Lemma failed_payload_leaves_record_header_witness :
  exists w1 w2,
    pcap_writer_init "/spiffs/handshake.pcap" (idle [IoOk; IoOk; IoOk; IoErr 5])
    = Ret true w1
    /\ pcap_writer_write_packet (payload (eapol_frame 4)) 36 w1 = Ret false w2
    /\ fs w2 !! "/spiffs/handshake.pcap"
       = Some (global_header_bytes gh ++ le32 1700000000 ++ le32 250
               ++ le32 36 ++ le32 36 ++ [0x08; 0x02; 0x11; 0x11; 0x11]).
Proof.
  assert (exists w1,
    pcap_writer_init "/spiffs/handshake.pcap" (idle [IoOk; IoOk; IoOk; IoErr 5])
    = Ret true w1
    /\ pcap_file w1 = Some "/spiffs/handshake.pcap"
    /\ fs w1 !! "/spiffs/handshake.pcap" = Some (global_header_bytes gh)
    /\ io_script w1 = [IoOk; IoErr 5]
    /\ tod w1 = {| tv_sec := 1700000000; tv_usec := 250 |})
    as (w1 & E1 & P1 & F1 & S1 & T1)
    by (eexists; split; [vm_compute; reflexivity|]; repeat split; reflexivity).
  destruct (failed_payload_leaves_record_header (payload (eapol_frame 4)) 36 5
              w1 _ _ [] P1 F1 S1) as (w2 & part & E2 & F2 & -> & _).
  - vm_compute. split; [reflexivity | discriminate].
  - exists w1, w2. split; [done|]. split; [done|]. rewrite F2, T1. reflexivity.
Defined.

Section SessionFrame.

Lemma promisc_cb_others pkt w w' path :
  writer_on path w -> promisc_cb pkt w = Ret tt w' ->
  writer_on path w' /\ others_kept path w w'.
Proof.
  intros Hon. unfold promisc_cb. cbv [bind get].
  destruct (negb (g_capturing w)); [by intros [= <-]|].
  destruct (snd (promisc_cb_filter pkt)) as [[|]|]; [|by intros [= <-]|done].
  destruct (pcap_writer_write_packet (payload pkt) (sig_len pkt) w)
    as [b w1| |] eqn:E; [|done|done].
  intros [= <-]. apply write_packet_inv in E.
  destruct Hon as [Hn|Hs].
  - rewrite Hn in E. destruct E as [-> _]. split; [by left|done].
  - rewrite Hs in E. destruct E as (S & O & _). split; [|exact O].
    right. rewrite S. exact Hs.
Qed.

Lemma deliver_all_others evs : forall w w' path,
  writer_on path w -> deliver_all evs w = Ret tt w' ->
  writer_on path w' /\ others_kept path w w'.
Proof.
  induction evs as [|ev evs IH]; intros w w' path Hon; cbn [deliver_all].
  { intros [= <-]. by split. }
  intros Hrun. apply bind_inv in Hrun as ([] & w1 & E1 & E2).
  unfold deliver in E1. cbv [bind modify get] in E1.
  assert (Hstep : writer_on path w1 /\ others_kept path w w1).
  { destruct (rx_cb _) as [[]|]; [|injection E1 as <-; by split].
    destruct (promiscuous _); [|injection E1 as <-; by split].
    apply promisc_cb_others with (path := path) in E1; [exact E1 | exact Hon]. }
  destruct Hstep as [Hon1 O1].
  destruct (IH _ _ _ Hon1 E2) as [Hon2 O2].
  split; [done|]. intros p Hp. by rewrite O2, O1.
Qed.

Lemma deauth_loop_others sched : forall w w' start_ms duration_ms esp_mac path,
  writer_on path w ->
  deauth_loop start_ms duration_ms esp_mac sched w = Ret tt w' ->
  writer_on path w' /\ others_kept path w w'.
Proof.
  induction sched as [|r sched IH];
    intros w w' start_ms duration_ms esp_mac path Hon;
    cbn [deauth_loop]; cbv [bind esp_timer_get_time get];
    destruct (_ <? duration_ms); try done; try (intros [= <-]; by split).
  unfold send_deauth_frame, esp_wifi_80211_tx, radio_do, modify, vTaskDelay.
  cbv [bind].
  match goal with
  | |- context [deliver_all (rx r) ?W] =>
      destruct (deliver_all (rx r) W) as [[] w2| |] eqn:E2; [|done|done];
        apply deliver_all_others with (path := path) in E2 as [Hon2 O2];
        [|exact Hon]
  end.
  intros Hrun. apply IH with (path := path) in Hrun as [Hon3 O3]; [|exact Hon2].
  split; [done|]. intros p Hp. rewrite O3, O2 by done. reflexivity.
Qed.

End SessionFrame.

(** X7. Whatever the medium and the radio deliver, and whatever the
    call returns, [handshake_deauth_and_capture] changes no file other
    than /spiffs/handshake.pcap. *)
Theorem session_touches_only_capture_file
    bssid channel duration_ms sched w e w' p :
  handshake_deauth_and_capture bssid channel duration_ms sched w = Ret e w' ->
  p <> "/spiffs/handshake.pcap" ->
  fs w' !! p = fs w !! p.
Proof.
  intros Hrun Hp.
  destruct w as [cap tb tc ocb pf files script t now rad hl].
  revert Hrun. run_session. destruct cap; [by intros [= _ <-]|].
  match goal with
  | |- context [pcap_writer_init ?fn ?W] =>
      destruct (init_spec fn W) as (b & w1 & E0 & P0 & O0 & _)
  end.
  rewrite E0. specialize (O0 p Hp). cbn in O0.
  destruct b; cbn [negb]; [|intros [= _ <-]; exact O0].
  destruct w1 as [cap1 tb1 tc1 ocb1 pf1 files1 script1 t1 now1 rad1 hl1].
  cbn in P0, O0. subst pf1. cbv beta iota.
  match goal with
  | |- context [deliver_all (before_loop sched) ?W] =>
      destruct (deliver_all (before_loop sched) W) as [[] w2| |] eqn:E2;
        [|done|done];
        apply deliver_all_others with (path := "/spiffs/handshake.pcap") in E2
          as [On2 O2]; [|by right]
  end.
  specialize (O2 p Hp). cbn in O2.
  destruct w2 as [cap2 tb2 tc2 ocb2 pf2 files2 script2 t2 now2 rad2 hl2].
  cbn in O2. cbv beta iota.
  match goal with
  | |- context [deauth_loop ?s ?d ?m ?sc ?W] =>
      destruct (deauth_loop s d m sc W) as [[] w3| |] eqn:E3; [|done|done];
        apply deauth_loop_others with (path := "/spiffs/handshake.pcap") in E3
          as [On3 O3]; [|exact On2]
  end.
  specialize (O3 p Hp). cbn in O3.
  destruct (deliver_all (after_loop sched) w3) as [[] w4| |] eqn:E4; [|done|done].
  apply deliver_all_others with (path := "/spiffs/handshake.pcap") in E4
    as [_ O4]; [|exact On3].
  specialize (O4 p Hp).
  destruct w4 as [cap4 tb4 tc4 ocb4 pf4 files4 script4 t4 now4 rad4 hl4].
  cbn in O4. cbv beta iota.
  destruct pf4; intros [= _ <-]; cbn; congruence.
Qed.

■ Exercise goal ■
The required output is the stretch of entries above from the line containing "cbv [bind]." through the line containing "destruct w as", reproduced exactly.

■ Your response ■
  cbv [bind].
  match goal with
  | |- context [deliver_all (rx r) ?W] =>
      destruct (deliver_all (rx r) W) as [[] w2| |] eqn:E2; [|done|done];
        apply deliver_all_others with (path := path) in E2 as [Hon2 O2];
        [|exact Hon]
  end.
  intros Hrun. apply IH with (path := path) in Hrun as [Hon3 O3]; [|exact Hon2].
  split; [done|]. intros p Hp. rewrite O3, O2 by done. reflexivity.
Qed.

End SessionFrame.

(** X7. Whatever the medium and the radio deliver, and whatever the
    call returns, [handshake_deauth_and_capture] changes no file other
    than /spiffs/handshake.pcap. *)
Theorem session_touches_only_capture_file
    bssid channel duration_ms sched w e w' p :
  handshake_deauth_and_capture bssid channel duration_ms sched w = Ret e w' ->
  p <> "/spiffs/handshake.pcap" ->
  fs w' !! p = fs w !! p.
Proof.
  intros Hrun Hp.
  destruct w as [cap tb tc ocb pf files script t now rad hl].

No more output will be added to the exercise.